Outside, the wind took a handful of rain and flung it against the window.

Chapter 2

Nina had told me she’d be at the Kosminsky by one, but I knew she wouldn’t turn up before two at the earliest. After she finished work she often had a drink with Candy, who was a dancer at the bar. At two-thirty she still hadn’t arrived. She hadn’t called either. I wondered if she’d got tired and gone straight home. I rang her house. Eight seconds of machine-gun fire, then a beep. She’d been getting some weird phone-calls recently, she’d told me. Men just breathing.

I opened my window and looked out. It was zero degrees, the middle of December. Orange light was bouncing off the low cloud-cover; it hung over the grey buildings in an eerie, artificial dome. I watched the late-night traffic moving past the station, the whisper of car tyres in the slush. The people who sold cheap fur coats and sheepskin gloves had left a long time ago. The fast-food stand on the corner was still open, though: pizza, hot dogs, soft drinks, cigarettes. On an impulse I picked up the phone and asked Victor to call me a taxi. Then I put on a hat and coat and left the room.

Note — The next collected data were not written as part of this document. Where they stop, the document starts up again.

Lemma reconcile_deleting (obj : DeclaredResource Spec) (w : World Repr) :
  deletionRequested obj = true ->
  fin ∈ finalizers obj ->
  reconcile obj w = reconcile_delete fin obj w.
Proof.
  intros Hdel Hfin. unfold Core.reconcile.
  rewrite Hdel. by destruct (decide (fin ∈ finalizers obj)).
Qed.

Lemma reconcile_after_finish (obj : DeclaredResource Spec) (w : World Repr) :
  deletionRequested obj = true ->
  reconcile (finish_delete fin obj) w = (finish_delete fin obj, w, Ok).
Proof.
  intros Hdel. unfold Core.reconcile. simpl. rewrite Hdel.
  destruct (decide (fin ∈ finalizers obj ∖ {[fin]})) as [Hin|]; [|done].
  apply elem_of_difference in Hin as [_ Hin]. by destruct Hin; apply elem_of_singleton.
Qed.

(** C4: on the deletion path (deletion requested, finalizer present), an
    empty [externalId] or a NotFound reply to the external delete is a
    success: the invocation returns without error, the finalizer is
    removed and [externalId] is empty, so the store may remove the object;
    reconciling again, on the new object or on the old one, succeeds the
    same way. *)
Theorem delete_not_found_is_success (obj : DeclaredResource Spec)
    (w : World Repr) :
  deletionRequested obj = true ->
  fin ∈ finalizers obj ->
  (externalId (status obj) = None ∨
   ∃ id w1, externalId (status obj) = Some id ∧
            api_delete id w = (w1, inr NotFound)) ->
  ∃ obj' w',
    reconcile obj w = (obj', w', Ok) ∧
    (fin ∉ finalizers obj') ∧
    externalId (status obj') = None ∧
    ext w' = ext w ∧
    step (Present obj', w') (Gone obj', w') ∧
    (∀ w2, reconcile obj' w2 = (obj', w2, Ok)) ∧
    (∃ w3, reconcile obj (with_script [] w') = (obj', w3, Ok)).
Proof.
  intros Hdel Hfin Hcase.
  exists (finish_delete fin obj).
  assert (Hgone : fin ∉ finalizers (finish_delete fin obj)).
  { simpl. rewrite elem_of_difference, elem_of_singleton. tauto. }
  assert (Hstep : ∀ w', step (Present (finish_delete fin obj), w')
                             (Gone (finish_delete fin obj), w')).
  { intros w'. by constructor. }
  rewrite !reconcile_deleting by done. unfold reconcile_delete.
  destruct Hcase as [Hnone | (id & w1 & Hid & Hnf)].
  - rewrite Hnone. exists w. split_and!; auto.
    + intros w2. by apply reconcile_after_finish.
    + rewrite reconcile_deleting by done. unfold reconcile_delete.
      rewrite Hnone. by eexists.
  - rewrite Hid, Hnf. exists w1.
    apply api_delete_not_found in Hnf as (He & Hl & Hc).
    split_and!; auto.
    + intros w2. by apply reconcile_after_finish.
    + rewrite reconcile_deleting by done. unfold reconcile_delete.
      rewrite Hid. unfold api_delete, begin_call. simpl.
      rewrite He, Hl. by eexists.
Qed.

The car was outside when I reached the street.

I got in. ‘The Elite. It’s a club.’

The driver said he knew it.

I sat hunched over in the back, chewing my bottom lip. It was strange she hadn’t called. Though I hadn’t seen her for almost a week, I’d spoken to her several times. I’d told her about Sprankel and the black paint, and she’d seemed intrigued. We’d arranged for her to come and see my room. She laughed when I said she’d better bring some matches or a torch.

‘So what’s happening at the Elite tonight?’

The last time Victor called me a taxi, the driver didn’t open his mouth once. I’d been hoping for the same man.

‘My girlfriend works there,’ I said.

‘What’s that?’

‘My girlfriend. She works there.’

The driver nodded. ‘I was up for a job there once. Didn’t get it, though.’

My head ached. I wasn’t in the mood for this. If he said something else, I’d lodge a complaint. For talking? Sure. Why not?

But he didn’t. Not for five minutes, anyway.

Then he said, ‘There’s some nice girls working at that place. Real nice.’

I leaned forwards. ‘What’s your name?’

‘Maximilian. People call me Millie.’

‘I don’t mean to be rude, Millie,’ I said, ‘but would you just shut the fuck up and drive?’

Millie giggled. ‘Anything you say, chief.’

I pressed the backs of my fingers against the cool pane of the window. Nina not showing, it seemed like part of the pattern. That night in the Relax Motel, when I was half-asleep, I’d had an idea. It was a missing persons poster. At the top it said, HAVE YOU SEEN THIS MAN? Underneath there was a big blank space. In fact, most of the poster was blank. There was one line along the bottom: THE INVISIBLE MAN IS MISSING. WHEN HE’S NOT INVISIBLE, HE’S ONE METRE SIXTY-TWO WITH RED HAIR AND A SCAR ON HIS CHIN. I told Loots about it when I saw him next. He thought it was brilliant. He had some posters and leaflets printed, and we spent two nights distributing them in police-stations, at tram-stops, outside shops. Then someone from the radio had picked up on our campaign and broadcasted a series of appeals.